Work required >> Look below for the line containing "Import ListNotations."; from there, print each line exactly up to and including the line containing "metadata the loader", and stop.

Material shown >>
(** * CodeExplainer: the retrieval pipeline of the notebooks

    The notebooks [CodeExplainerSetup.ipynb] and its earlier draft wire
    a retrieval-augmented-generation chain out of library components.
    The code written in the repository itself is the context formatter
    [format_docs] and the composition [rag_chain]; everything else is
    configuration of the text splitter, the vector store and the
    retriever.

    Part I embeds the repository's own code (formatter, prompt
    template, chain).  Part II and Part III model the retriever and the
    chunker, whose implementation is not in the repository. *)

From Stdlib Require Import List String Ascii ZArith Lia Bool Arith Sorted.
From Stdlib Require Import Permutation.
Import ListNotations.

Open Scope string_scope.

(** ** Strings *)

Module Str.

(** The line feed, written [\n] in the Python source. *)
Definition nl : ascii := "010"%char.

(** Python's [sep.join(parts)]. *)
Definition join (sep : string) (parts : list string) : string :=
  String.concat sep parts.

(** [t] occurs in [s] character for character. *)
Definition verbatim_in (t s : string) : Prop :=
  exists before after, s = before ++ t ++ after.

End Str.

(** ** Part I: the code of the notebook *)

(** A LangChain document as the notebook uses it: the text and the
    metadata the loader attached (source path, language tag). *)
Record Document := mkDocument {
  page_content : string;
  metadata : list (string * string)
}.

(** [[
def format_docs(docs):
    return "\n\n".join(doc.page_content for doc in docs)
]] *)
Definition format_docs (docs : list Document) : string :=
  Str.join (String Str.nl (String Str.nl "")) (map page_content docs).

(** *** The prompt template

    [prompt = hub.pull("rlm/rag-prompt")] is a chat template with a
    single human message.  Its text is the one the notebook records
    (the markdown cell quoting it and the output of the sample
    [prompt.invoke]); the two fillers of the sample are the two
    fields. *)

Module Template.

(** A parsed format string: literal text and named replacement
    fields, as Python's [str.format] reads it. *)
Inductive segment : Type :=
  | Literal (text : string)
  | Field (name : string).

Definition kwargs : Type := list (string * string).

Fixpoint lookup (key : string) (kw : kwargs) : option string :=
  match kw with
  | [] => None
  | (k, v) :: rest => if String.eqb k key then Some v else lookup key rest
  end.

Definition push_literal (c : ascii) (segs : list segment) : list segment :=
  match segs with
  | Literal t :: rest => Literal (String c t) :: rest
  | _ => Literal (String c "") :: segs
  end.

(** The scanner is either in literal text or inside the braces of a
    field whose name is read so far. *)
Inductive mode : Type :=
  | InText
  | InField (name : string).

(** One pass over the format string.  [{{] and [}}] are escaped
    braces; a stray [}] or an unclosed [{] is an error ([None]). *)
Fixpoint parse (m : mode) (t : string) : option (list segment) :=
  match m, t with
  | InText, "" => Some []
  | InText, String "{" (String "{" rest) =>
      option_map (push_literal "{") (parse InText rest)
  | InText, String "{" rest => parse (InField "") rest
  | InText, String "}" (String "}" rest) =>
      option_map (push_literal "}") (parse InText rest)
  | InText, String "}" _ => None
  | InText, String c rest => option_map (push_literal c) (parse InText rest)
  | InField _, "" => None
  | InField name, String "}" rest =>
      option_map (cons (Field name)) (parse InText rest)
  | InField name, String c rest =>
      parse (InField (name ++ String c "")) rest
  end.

...

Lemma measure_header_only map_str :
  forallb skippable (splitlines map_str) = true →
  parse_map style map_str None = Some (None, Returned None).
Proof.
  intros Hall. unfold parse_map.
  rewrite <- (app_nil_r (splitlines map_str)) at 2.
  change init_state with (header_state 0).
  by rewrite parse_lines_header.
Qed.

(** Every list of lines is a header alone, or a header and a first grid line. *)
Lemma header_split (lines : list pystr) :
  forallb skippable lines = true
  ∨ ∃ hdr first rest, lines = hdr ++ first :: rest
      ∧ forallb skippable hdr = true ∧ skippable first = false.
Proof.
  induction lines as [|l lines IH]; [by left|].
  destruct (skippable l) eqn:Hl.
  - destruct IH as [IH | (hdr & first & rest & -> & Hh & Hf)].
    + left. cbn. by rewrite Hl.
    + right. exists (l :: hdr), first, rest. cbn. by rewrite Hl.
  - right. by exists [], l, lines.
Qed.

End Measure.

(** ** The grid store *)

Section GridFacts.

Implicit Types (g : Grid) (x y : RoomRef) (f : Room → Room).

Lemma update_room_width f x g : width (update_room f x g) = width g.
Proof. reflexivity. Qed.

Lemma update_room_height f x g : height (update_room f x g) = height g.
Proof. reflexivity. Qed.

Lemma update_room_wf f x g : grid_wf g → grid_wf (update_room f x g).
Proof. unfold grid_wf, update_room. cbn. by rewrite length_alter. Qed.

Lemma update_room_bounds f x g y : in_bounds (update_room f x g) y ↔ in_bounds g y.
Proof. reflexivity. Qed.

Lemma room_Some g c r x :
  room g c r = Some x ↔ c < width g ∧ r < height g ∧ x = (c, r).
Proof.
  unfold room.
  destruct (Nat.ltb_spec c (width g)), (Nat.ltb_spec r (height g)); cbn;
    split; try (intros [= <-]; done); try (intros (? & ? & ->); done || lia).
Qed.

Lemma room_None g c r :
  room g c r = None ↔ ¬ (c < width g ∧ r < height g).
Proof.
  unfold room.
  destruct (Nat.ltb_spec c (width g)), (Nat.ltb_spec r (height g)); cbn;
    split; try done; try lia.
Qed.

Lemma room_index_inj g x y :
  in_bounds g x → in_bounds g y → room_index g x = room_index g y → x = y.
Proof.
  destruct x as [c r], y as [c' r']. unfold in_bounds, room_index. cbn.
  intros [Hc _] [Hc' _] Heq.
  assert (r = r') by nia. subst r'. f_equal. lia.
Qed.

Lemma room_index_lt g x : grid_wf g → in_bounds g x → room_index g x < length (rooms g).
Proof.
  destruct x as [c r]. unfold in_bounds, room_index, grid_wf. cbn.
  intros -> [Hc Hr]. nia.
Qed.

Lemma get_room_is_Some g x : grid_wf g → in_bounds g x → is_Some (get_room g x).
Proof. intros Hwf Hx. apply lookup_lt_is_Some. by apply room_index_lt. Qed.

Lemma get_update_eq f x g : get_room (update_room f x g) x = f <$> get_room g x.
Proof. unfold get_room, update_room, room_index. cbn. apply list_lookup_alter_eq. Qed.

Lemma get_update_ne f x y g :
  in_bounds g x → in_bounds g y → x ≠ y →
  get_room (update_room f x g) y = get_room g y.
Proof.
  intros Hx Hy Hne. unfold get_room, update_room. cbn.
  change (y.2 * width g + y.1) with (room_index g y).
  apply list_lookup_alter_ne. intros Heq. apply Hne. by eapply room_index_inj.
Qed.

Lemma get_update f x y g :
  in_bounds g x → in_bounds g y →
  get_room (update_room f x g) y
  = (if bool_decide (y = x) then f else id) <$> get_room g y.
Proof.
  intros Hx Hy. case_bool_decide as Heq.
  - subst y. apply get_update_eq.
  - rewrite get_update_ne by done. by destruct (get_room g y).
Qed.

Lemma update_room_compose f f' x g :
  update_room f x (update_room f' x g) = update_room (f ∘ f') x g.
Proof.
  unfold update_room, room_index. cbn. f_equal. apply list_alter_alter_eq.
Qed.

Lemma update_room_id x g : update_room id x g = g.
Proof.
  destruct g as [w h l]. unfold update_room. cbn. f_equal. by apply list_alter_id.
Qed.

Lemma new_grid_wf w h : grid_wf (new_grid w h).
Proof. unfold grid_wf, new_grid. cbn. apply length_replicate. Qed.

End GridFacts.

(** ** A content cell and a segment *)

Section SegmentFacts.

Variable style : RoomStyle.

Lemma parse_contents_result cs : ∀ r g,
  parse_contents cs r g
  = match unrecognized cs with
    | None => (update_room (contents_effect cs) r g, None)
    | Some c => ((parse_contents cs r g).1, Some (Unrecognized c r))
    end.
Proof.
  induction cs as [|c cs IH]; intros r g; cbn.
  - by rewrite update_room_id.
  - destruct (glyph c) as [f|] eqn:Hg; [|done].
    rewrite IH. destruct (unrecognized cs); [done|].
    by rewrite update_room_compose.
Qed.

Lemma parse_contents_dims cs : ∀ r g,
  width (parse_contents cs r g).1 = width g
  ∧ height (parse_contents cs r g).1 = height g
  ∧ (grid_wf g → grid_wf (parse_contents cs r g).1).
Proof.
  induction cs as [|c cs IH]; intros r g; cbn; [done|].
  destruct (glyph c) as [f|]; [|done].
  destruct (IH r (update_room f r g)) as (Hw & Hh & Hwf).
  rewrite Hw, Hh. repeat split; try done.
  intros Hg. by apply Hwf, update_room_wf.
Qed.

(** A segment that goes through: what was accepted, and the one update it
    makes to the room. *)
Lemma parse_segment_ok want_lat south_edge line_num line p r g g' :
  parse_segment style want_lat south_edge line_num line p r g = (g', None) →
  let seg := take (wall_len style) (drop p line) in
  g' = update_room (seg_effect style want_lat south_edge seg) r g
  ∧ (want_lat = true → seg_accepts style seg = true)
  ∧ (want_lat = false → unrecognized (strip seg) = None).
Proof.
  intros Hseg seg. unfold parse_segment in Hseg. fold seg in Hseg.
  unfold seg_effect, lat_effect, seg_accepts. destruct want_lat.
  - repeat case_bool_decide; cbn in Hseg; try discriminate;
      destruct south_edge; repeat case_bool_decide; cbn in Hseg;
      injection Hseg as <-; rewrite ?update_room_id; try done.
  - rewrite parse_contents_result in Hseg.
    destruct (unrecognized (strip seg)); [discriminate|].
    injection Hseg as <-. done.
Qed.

---

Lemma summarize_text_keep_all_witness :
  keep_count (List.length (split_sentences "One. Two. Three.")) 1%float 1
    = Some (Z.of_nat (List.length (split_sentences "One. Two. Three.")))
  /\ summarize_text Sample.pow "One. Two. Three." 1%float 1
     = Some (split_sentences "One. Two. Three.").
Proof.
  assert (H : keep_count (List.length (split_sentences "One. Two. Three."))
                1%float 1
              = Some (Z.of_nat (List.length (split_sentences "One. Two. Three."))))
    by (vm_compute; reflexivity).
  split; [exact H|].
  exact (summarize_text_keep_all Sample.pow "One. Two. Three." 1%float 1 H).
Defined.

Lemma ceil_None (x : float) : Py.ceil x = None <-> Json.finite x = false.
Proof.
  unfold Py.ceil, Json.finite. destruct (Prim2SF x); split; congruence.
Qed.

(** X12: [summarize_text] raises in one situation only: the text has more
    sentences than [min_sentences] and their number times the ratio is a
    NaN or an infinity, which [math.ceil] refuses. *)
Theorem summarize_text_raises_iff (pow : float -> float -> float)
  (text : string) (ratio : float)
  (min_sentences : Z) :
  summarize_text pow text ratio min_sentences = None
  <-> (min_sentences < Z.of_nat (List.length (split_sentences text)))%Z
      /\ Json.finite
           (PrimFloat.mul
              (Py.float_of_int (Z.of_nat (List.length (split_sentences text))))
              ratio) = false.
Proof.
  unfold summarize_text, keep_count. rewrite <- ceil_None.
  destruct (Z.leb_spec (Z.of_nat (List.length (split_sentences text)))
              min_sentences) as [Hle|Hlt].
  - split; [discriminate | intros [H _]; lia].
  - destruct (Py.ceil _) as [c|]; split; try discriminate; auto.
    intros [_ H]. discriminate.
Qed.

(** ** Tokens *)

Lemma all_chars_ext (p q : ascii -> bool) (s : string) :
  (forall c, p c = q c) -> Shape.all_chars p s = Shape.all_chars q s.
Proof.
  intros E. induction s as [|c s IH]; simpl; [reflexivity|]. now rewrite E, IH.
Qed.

Solved problem >>
Import ListNotations.

Open Scope string_scope.

(** ** Strings *)

Module Str.

(** The line feed, written [\n] in the Python source. *)
Definition nl : ascii := "010"%char.

(** Python's [sep.join(parts)]. *)
Definition join (sep : string) (parts : list string) : string :=
  String.concat sep parts.

(** [t] occurs in [s] character for character. *)
Definition verbatim_in (t s : string) : Prop :=
  exists before after, s = before ++ t ++ after.

End Str.

(** ** Part I: the code of the notebook *)

(** A LangChain document as the notebook uses it: the text and the
    metadata the loader attached (source path, language tag). *)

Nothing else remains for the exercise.